--- Entries provided ---

(** The click listener given to [#btn-export-all-teachers-pdf],
    lines 120-166. *)
Definition btnAll_listener (env : Env) : M unit :=
  fun w =>
    let cards := teacherCards w in
    match cards with
    | [] => showStatus "No teachers to export." "error" 3500 w
    | _ :: _ =>
        (showStatus "Preparing all teacher timetables as PDF…" "success" 7000 ;;
         let pdf := newJsPDF in
         pdf <- exportCards env "data-teacher-name" "teacher"
                  ".tt-teacher-card__table-wrapper" cards pdf true ;;
         pdfSave env pdf "timetable-all-teachers.pdf" ;;
         showStatus "Downloaded timetable-all-teachers.pdf" "success" 5000) w
    end.

(** A click on the batch button: the listener exists only if it was
    registered, line 119. *)
Definition btnAll_click (env : Env) : M unit :=
  if btnAll env && hasHtml2Canvas env && hasJsPdf env
  then btnAll_listener env
  else ret tt.

(** The check made when the page has loaded, lines 29-34. *)
Definition checkExportLibs (env : Env) : M unit :=
  if negb (hasHtml2Canvas env) || negb (hasJsPdf env)
  then consoleWrite LWarn
         ["html2canvas or jsPDF not loaded; export will not work."]
  else ret tt.

End Teachers.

---

### Exercise description
Repeat, word for word, every line above.

### Reply to the exercise
(** The click listener given to [#btn-export-all-teachers-pdf],
    lines 120-166. *)
Definition btnAll_listener (env : Env) : M unit :=
  fun w =>
    let cards := teacherCards w in
    match cards with
    | [] => showStatus "No teachers to export." "error" 3500 w
    | _ :: _ =>
        (showStatus "Preparing all teacher timetables as PDF…" "success" 7000 ;;
         let pdf := newJsPDF in
         pdf <- exportCards env "data-teacher-name" "teacher"
                  ".tt-teacher-card__table-wrapper" cards pdf true ;;
         pdfSave env pdf "timetable-all-teachers.pdf" ;;
         showStatus "Downloaded timetable-all-teachers.pdf" "success" 5000) w
    end.

(** A click on the batch button: the listener exists only if it was
    registered, line 119. *)
Definition btnAll_click (env : Env) : M unit :=
  if btnAll env && hasHtml2Canvas env && hasJsPdf env
  then btnAll_listener env
  else ret tt.

(** The check made when the page has loaded, lines 29-34. *)
Definition checkExportLibs (env : Env) : M unit :=
  if negb (hasHtml2Canvas env) || negb (hasJsPdf env)
  then consoleWrite LWarn
         ["html2canvas or jsPDF not loaded; export will not work."]
  else ret tt.

End Teachers.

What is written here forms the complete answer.